In July 2015, Keller and the Keels toured through the Deep South with Dangermuffin. Keel also performed in collaboration with Darol Anger, Sam Grisman, and Scott Law that year, adding three sets at FloydFest in Virginia.

== Discography ==
- Magraw Gap (1996) — Magraw Gap
- Miles and Miles (1997) — Larry Keel Experience
- The Sound (1998) — Larry Keel
- Larry Keel (2000) — Larry Keel
- Larry Keel, Curtis Burch, and The Experience (2002)
- Journey (2004) — Larry Keel
- The Keel Brothers, Vol. 1 (2005) — The Keel Brothers
- Larry Keel & Natural Bridge (2005) — Larry Keel & Natural Bridge
- Grass (2006) — Keller and The Keels
- Keel Brothers, Vol. 2 (2006) — The Keel Brothers
- Backwoods (2009) — Larry Keel & Natural Bridge
- Thief (2010) — Keller & The Keels
- Classic (2012) — Larry Keel & Natural Bridge
- Experienced (2016) — Larry Keel
- One (2019) — Larry Keel
- Speed (2019) — Keller and The Keels
- American Dream (2020) — Larry Keel
- Larry Keel & Jon Stickley (2025) — Larry Keel & Jon Stickley

== Musical style ==
In 2013, NPR noted, "Keel leads a band dedicated to taking fiery, authentic bluegrass around the world." Brian Paul Swank from Bluegrass Today said in 2016, "Larry is a unique artist in that he never settled as just being a guitar wizard, as so many young virtuosos do, but instead, he created his musical identity through his own personal vision".
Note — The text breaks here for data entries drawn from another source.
(** C13. The manager, its handouts and the worker implement a single token going
    round: every state they can reach is the state of a ring with its token at
    one place, and the steps are the same in both directions. So the worker
    executes one run at a time, there is never more than one handout, and
    every channel has room for what is sent on it. *)
Theorem manager_refines_ring (m : RunManager) (Hm : rtc mstep startManager m) :
  ∃ r, rtc ring_step startRing r ∧ m = represents r ∧
    length (workerIn m) + length (managerIn m) + length (handouts m) ≤ 1 ∧
    (∀ m', mstep m m' → ∃ r', ring_step r r' ∧ m' = represents r') ∧
    (∀ r', ring_step r r' → mstep m (represents r')).
Proof.
  destruct (reachable_ring m Hm) as (r & Hr & Hw & ->). exists r. split_and!; [done|done| | |].
  - destruct r as [p sd n]. unfold represents. by destruct p; simpl; lia.
  - intros m' Hs. by apply mstep_ring.
  - intros r' Hs. by apply ring_mstep.
Qed.

(** ** Shutdown *)

(** How far the token is from the end, once the manager is to stop. *)
Definition rank (r : Ring) : nat :=
  match place r with
  | Ended => 0
  | InManagerIn t => if decide (t = stopped) then 1 else 6
  | AtReport t => if decide (t = stopped) then 2 else 7
  | InWorkerIn t => if decide (t = stop) then 3 else 9
  | AtHandout t => if decide (t = stop) then 4 else 10
  | AtTimer _ => 5
  | AtWorker => 8
  end.

Lemma ring_step_rank r r' :
  ring_step r r' → down r = true → down r' = true ∧ rank r' < rank r ∧
    items r' ≤ items r + (if decide (rank r = 9) then 1 else 0).
Proof.
  intros Hs Hd. unfold rank.
  destruct Hs as [sd n|n|sd n t Ht|sd n t|sd n t d Hd'|n|sd n d|sd n t|p n]; simpl in *; subst.
  all: try (repeat case_decide; simplify_eq/=; split_and!; try done; lia).
Qed.

Lemma ring_bounded k r r' :
  nsteps ring_step k r r' → down r = true →
  down r' = true ∧ k + rank r' ≤ rank r ∧ items r' ≤ items r + (if decide (9 ≤ rank r) then 1 else 0).
Proof.
  induction 1 as [r|k r1 r2 r3 Hs _ IH]; intros Hd; [split_and!; [done|lia|lia]|].
  destruct (ring_step_rank _ _ Hs Hd) as (Hd2 & Hr & Hi). destruct (IH Hd2) as (Hd3 & Hr3 & Hi3).
  split_and!; [done|lia|]. repeat case_decide; lia.
Qed.

Lemma nsteps_ring k r m :
  wellPlaced r → nsteps mstep k (represents r) m → ∃ r', nsteps ring_step k r r' ∧ wellPlaced r' ∧ m = represents r'.
Proof.
  intros Hw Hn. remember (represents r) as m0 eqn:E. revert r Hw E.
  induction Hn as [m0|k m0 m1 m2 Hs _ IH]; intros r Hw ->; [exists r; by split_and!; [constructor|..]|].
  destruct (mstep_ring r m1 Hw Hs) as (r1 & Hs1 & ->).
  destruct (IH r1 (ring_step_wellPlaced _ _ Hw Hs1) eq_refl) as (r2 & Hn & Hw2 & ->).
  exists r2. split_and!; [by econstructor|done|done].
Qed.

Lemma ring_progress r : wellPlaced r → place r ≠ Ended → ∃ r', ring_step r r' ∧ down r' = down r.
Proof.
  destruct r as [p sd n]. unfold wellPlaced, itemToken. simpl. intros Hw Hp. destruct p as [t| |t|t|d|t|]; simpl in *.
  - destruct Hw as [->|[-> ->]]; (eexists; split; [by constructor|done]).
  - eexists. split; [apply (r_item _ _ done_); by left|done].
  - eexists. split; [by constructor|done].
  - destruct Hw as [[->|[->| ->]]|[-> ->]]; (eexists; split; [by constructor|done]).
  - eexists. split; [by constructor|done].
  - eexists. split; [by constructor|done].
  - done.
Qed.

(** After [Stop] the manager ends: whatever happens next, there are at
    most ten more steps, at most one more run is taken, and when no step is
    left the worker has exited and the loop of the manager is over. *)
Theorem stop_ends_manager (m : RunManager) (Hm : rtc mstep startManager m) (Hdown : shutdown m = true) :
  (∀ k m', nsteps mstep k m m' → k ≤ 10 ∧ started m' ≤ started m + 1) ∧
  ∀ m', rtc mstep m m' → (∀ m'', ¬ mstep m' m'') →
    handle m' = false ∧ workerPhase m' = Exited ∧ stoppedWorkers m' = 1.
Proof.
  destruct (reachable_ring m Hm) as (r & _ & Hw & ->).
  assert (down r = true) as Hd by (destruct r as [[] ??]; exact Hdown).
  split.
  - intros k m' Hn. destruct (nsteps_ring k r m' Hw Hn) as (r' & Hn' & _ & ->).
    destruct (ring_bounded _ _ _ Hn' Hd) as (_ & Hk & Hi).
    assert (∀ r, started (represents r) = items r) as Hst by by intros [[] ??].
    assert (rank r ≤ 10) by (unfold rank; repeat (case_match || case_decide); lia).
    rewrite !Hst. case_decide; lia.
  - intros m' [k Hn]%rtc_nsteps Hstuck. destruct (nsteps_ring k r m' Hw Hn) as (r' & _ & Hw' & ->).
    destruct (decide (rank r' = 0)) as [H0|H0].
    + destruct r' as [[]]; unfold rank in H0; simpl in *; try case_decide; try done.
    + destruct (ring_progress r' Hw') as (r'' & Hs & _).
      { intros Hp. apply H0. unfold rank. by rewrite Hp. }
      by destruct (Hstuck (represents r'')); apply ring_mstep.
Qed.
== Honors, awards, distinctions ==
- Keel won the flatpicking guitar competition at Telluride Bluegrass Festival in 1993 and 1996.
- Flatpicking Guitar Magazine released their "Best of 2001" CD including Larry Keel's original instrumental, "Jerry's Farewell".
- Flatpicking Guitar Magazine released their "Doc Fest" CD in April 2002, a tribute to guitar legend Doc Watson, including a Larry Keel duet with cellist Rushad Eggleston, "Matty Groves".
- Keel appeared on the cover of Flatpicking Guitar Magazine May/June 2004 issue (with a 5-page feature article).
- In 2009, Keel debuted in his first acting role in independent film, John Lee: The Man They Could Not Hang, playing a jail warden in late 19th century England. His music was also featured on the soundtrack.
- In 2011, Will Lee's tune "Sound Check", performed by Larry Keel Experience, was featured on Confluence Films movie Connect.
- In 2013, Keel's tune "Fishin' Reel" was featured as soundtrack to the Alaskan pike-fishing segment in Confluence Films movie Waypoints.

== Personal ==
Keel is married to his bassist, Jennifer "Jenny" (née Newmark) Keel. He has a passion for fishing and has developed a number of related enterprises, including a website dedicated to sport fishing and bluegrass called Fishinandpickin.com and retreat workshops that combine these two interests.